[EXERCISE DESCRIPTION]
The lines from the start of the records through the one containing "Definition says_ok (response" are to be restated word for word; please include both ends.

Start of DATASET EXCERPTS

(** The rendering of one entry, in words: a file is a self-closing file
    tag; a directory is a self-closing folder tag when the rendering of
    its content is empty, and otherwise a folder tag around that
    rendering. *)
Definition render_item (ignore_patterns : list string) (root_path : string)
    (max_depth depth : nat) (item : entry) : result string :=
  match item with
  | File n => Ok (file_tag n)
  | Dir n content =>
      match generate_directory_structure ignore_patterns
              (path_child root_path n) max_depth depth content with
      | Raise e => Raise e
      | Ok "" => Ok (empty_folder_tag n)
      | Ok sub_structure => Ok (folder_tag n sub_structure)
      end
  end.

(** The tree without the entries the patterns match, at every level. *)
Fixpoint prune (ignore_patterns : list string) (root_path : string)
    (fs : listing) : listing :=
  match fs with
  | Raises e => Raises e
  | Listed entries =>
      Listed
        (List.flat_map
           (λ item,
              if should_ignore (path_child root_path (name item)) ignore_patterns
              then []
              else
                match item with
                | File n => [File n]
                | Dir n content =>
                    [Dir n (prune ignore_patterns (path_child root_path n) content)]
                end)
           entries)
  end.

(** The path strings of all entries below a directory. *)
Fixpoint all_paths (root_path : string) (fs : listing) : list string :=
  match fs with
  | Raises _ => []
  | Listed entries =>
      List.flat_map
        (λ item,
           path_child root_path (name item) ::
           match item with
           | File _ => []
           | Dir n content => all_paths (path_child root_path n) content
           end)
        entries
  end.
(** The test of [send_command] on a response. *)
Definition says_ok (response : string) : bool := contains "ok" (lower response).

(** The state after [k] runs of [__send_command_and_return] in a row, and the
    response of the run that follows them. *)
Fixpoint after_attempts (k : nat) (command : string) (timeout : Z)
    (s : Tello * World) : Tello * World :=
  match k with
  | O => s
  | S k' =>
      after_attempts k' command timeout
        (state_after (__send_command_and_return command timeout) s)
  end.

Definition response_of_attempt (k : nat) (command : string) (timeout : Z)
    (s : Tello * World) : result string :=
  result_of (__send_command_and_return command timeout)
    (after_attempts k command timeout s).

(** The datagrams that [client_socket.sendto] transmitted between two
    states of the globals are [sent]: payloads with their destinations, in
    order, whatever the times. *)
Definition transmitted (w w' : World) (sent : list (string * endpoint)) : Prop :=
  ∃ log, outbox w' = (outbox w ++ log)%list ∧ snd <$> log = sent.

(** The clock has not run behind the pacing timestamp. *)
Definition clock_sane (self : Tello) (w : World) : Prop :=
  last_received_command_timestamp self <= clock w.

(** The globals once [command] has been handed to [sendto]. *)
Definition with_sent (command : string) (self : Tello) (w : World) : World :=
  MkWorld (clock w) (threads_initialized w) (drones w) (inbox w)
    (outbox w ++ [(clock w, (encode_utf8 command, address self))]).

(** The session has its entry in [drones]. *)
Definition registered (self : Tello) (w : World) : Prop :=
  is_Some (drones w !! (address self).1).

(** The response queue of the session. *)
Definition own_queue (self : Tello) (w : World) : list string :=
  from_option responses [] (drones w !! (address self).1).

(** The source address of the datagram has an entry in [drones]. *)
Definition known (drones : gmap string PeerRecord) (dg : datagram) : Prop :=
  is_Some (drones !! (source dg).1).

#[global] Instance known_dec drones dg : Decision (known drones dg).
Proof. unfold known. apply _. Defined.

(** *** Sample sessions *)

(** The address of the drone. *)
Definition drone : endpoint := (TELLO_IP, TELLO_PORT).

(** A session made at time 0 with the defaults, seen one second later;
    [arrivals] are the datagrams the drone sends to the command port, with
    their arrival times. *)
Definition started (arrivals : list (Z * string)) : Tello * World :=
  let '(self, w) :=
    __init__ TELLO_IP RETRY_COUNT
      (MkWorld 0 false ∅ ((λ x, (x.1, Datagram x.2 drone)) <$> arrivals) []) in
  (self, advance 1000 w).

(** The same with SDK mode entered. *)
Definition connected (arrivals : list (Z * string)) : Tello * World :=
  (set_sdk_mode_enable true (started arrivals).1, (started arrivals).2).

(** The body that the six move methods share, for the word [verb] of the
    command and the name [field] in the log. *)
Definition move_body (verb field : string) (distance : Z) : M unit :=
  try_except
    (__check_sdk_mode ;;
     if __check_in_range distance DISTANCE_RANGE then
       let* response := __send_command_and_return
                          (verb +:+ " " +:+ str_of_int distance) TIMEOUT in
       ret ()
     else __value_out_range DISTANCE_RANGE EmptyString)
    (__control_command_fail field).

(** The telemetry readers: the methods that read the snapshot of the state
    thread; they have no [try]. *)
Definition is_telemetry_reader (c : call) : bool :=
  match c with
  | Get_pad_id | Get_x | Get_y | Get_z | Get_pad_coord | Get_pad_orientation
  | Get_orientation | Get_speed_x | Get_speed_y | Get_speed_z | Get_speed
  | Get_min_temp | Get_max_temp | Get_tof_distance | Get_bat | Get_baro
  | Get_time | Get_acc_x | Get_acc_y | Get_acc_z | Get_acceleration => true
  | _ => false
  end.

(** *** Readings that the code does not meet *)

(** A method that requires SDK mode fails on a session that is not
    connected: the call ends with an exception, and nothing was sent. *)
Definition fails_fast_when_unconnected : Prop :=
  ∀ (c : call) (self : Tello) (w : World),
    sdk_mode_enable self = false →
    (∃ e, result_of (perform c) (self, w) = Raise e)
    ∧ outbox (state_after (perform c) (self, w)).2 = outbox w.

(** The pacing timestamp is the time of the last transmission: once
    [__send_command_and_return] is over it holds the [timestamp] at which the
    datagram was sent, whatever became of the response. *)
Definition timestamp_set_at_send : Prop :=
  ∀ (command : string) (timeout : Z) (self : Tello) (w : World) (timestamp : Z),
    result_of (pace_and_send command) (self, w) = Ok timestamp →
    last_received_command_timestamp
      (state_after (__send_command_and_return command timeout) (self, w)).1
    = timestamp.

(** ** Vocabulary of the further properties *)

(** The datagram comes from the host [ip]. *)
Definition from_host (ip : string) (dg : datagram) : Prop := (source dg).1 = ip.

#[global] Instance from_host_dec ip dg : Decision (from_host ip dg).
Proof. unfold from_host. apply _. Defined.

(** The dictionary that [__state_parse] returns for a telemetry text. *)
Definition telemetry_of (text : string) : gmap string value :=
  match __state_parse text with
  | Ok parsed => parsed
  | _ => ∅
  end.

(** The state thread gets past the datagram: its source is not registered,
    or its payload is ASCII. *)
Definition readable (drones : gmap string PeerRecord) (dg : datagram) : Prop :=
  known drones dg → is_ascii (payload dg) = true.

(** [self'] is [self] with, at most, another pacing timestamp. *)
Definition same_session (self self' : Tello) : Prop :=
  ∃ t, self' = set_last_received_command_timestamp t self.

(** Nothing is on its way to the command socket. *)
Definition quiet (w : World) : Prop := inbox w = [].

(** What [__send_command_and_return] makes of a queued datagram. *)
Definition response_text (datagram : string) : string :=
  match decode_utf8 datagram with
  | Ok response => rstrip ["013"; "010"]%char response
  | _ => "response decode error"
  end.

(** A session made at time 0 with the defaults, seen [delay] ms later. *)
Definition seen_after (delay : Z) (arrivals : list (Z * string)) : Tello * World :=
  let '(self, w) :=
    __init__ TELLO_IP RETRY_COUNT
      (MkWorld 0 false ∅ ((λ x, (x.1, Datagram x.2 drone)) <$> arrivals) []) in
  (self, advance delay w).

(** From [drones] to [drones'] a session of the host [own] has only done
    to the peers what a method may: every peer is still there with the
    telemetry snapshot it had, and the queue of a peer other than [own] has
    at most grown at its end. *)
Definition peers_grow (own : string) (drones drones' : gmap string PeerRecord)
  : Prop :=
  ∀ ip peer,
    drones !! ip = Some peer →
    ∃ queue,
      drones' !! ip = Some (Peer queue (state peer))
      ∧ (ip ≠ own → ∃ more, queue = (responses peer ++ more)%list).

(** The attributes that only [__init__] and [connect] write. *)
Definition connection (self : Tello)
  : endpoint * Z * Z * bool * option value * option value * bool :=
  (address self, retry_count self, last_rc_control_timestamp self,
   sdk_mode_enable self, sdk_version self, hardware self,
   state_receiver_thread self).

(** What no other method touches.  Between [(self, w)] at the call and
    [(self', w')] at its end: the attributes above are the same, [drones]
    has the same keys, with the snapshots they had and the queues of the
    other peers at most longer, the clock has not gone back, a pacing
    timestamp that was not ahead of the clock is not ahead of it now, and
    the socket has only been used to send to the address of the session. *)
Definition kept (self : Tello) (w : World) (self' : Tello) (w' : World) : Prop :=
  connection self' = connection self
  ∧ peers_grow (address self).1 (drones w) (drones w')
  ∧ (∀ ip, is_Some (drones w' !! ip) ↔ is_Some (drones w !! ip))
  ∧ clock w <= clock w'
  ∧ (clock_sane self w → clock_sane self' w')
  ∧ ∃ log, outbox w' = (outbox w ++ log)%list
           ∧ Forall (λ entry, entry.2.2 = address self) log.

End of DATASET EXCERPTS

[OUTPUT BELOW]
(** The rendering of one entry, in words: a file is a self-closing file
    tag; a directory is a self-closing folder tag when the rendering of
    its content is empty, and otherwise a folder tag around that
    rendering. *)
Definition render_item (ignore_patterns : list string) (root_path : string)
    (max_depth depth : nat) (item : entry) : result string :=
  match item with
  | File n => Ok (file_tag n)
  | Dir n content =>
      match generate_directory_structure ignore_patterns
              (path_child root_path n) max_depth depth content with
      | Raise e => Raise e
      | Ok "" => Ok (empty_folder_tag n)
      | Ok sub_structure => Ok (folder_tag n sub_structure)
      end
  end.

(** The tree without the entries the patterns match, at every level. *)
Fixpoint prune (ignore_patterns : list string) (root_path : string)
    (fs : listing) : listing :=
  match fs with
  | Raises e => Raises e
  | Listed entries =>
      Listed
        (List.flat_map
           (λ item,
              if should_ignore (path_child root_path (name item)) ignore_patterns
              then []
              else
                match item with
                | File n => [File n]
                | Dir n content =>
                    [Dir n (prune ignore_patterns (path_child root_path n) content)]
                end)
           entries)
  end.

(** The path strings of all entries below a directory. *)
Fixpoint all_paths (root_path : string) (fs : listing) : list string :=
  match fs with
  | Raises _ => []
  | Listed entries =>
      List.flat_map
        (λ item,
           path_child root_path (name item) ::
           match item with
           | File _ => []
           | Dir n content => all_paths (path_child root_path n) content
           end)
        entries
  end.
(** The test of [send_command] on a response. *)
Definition says_ok (response : string) : bool := contains "ok" (lower response).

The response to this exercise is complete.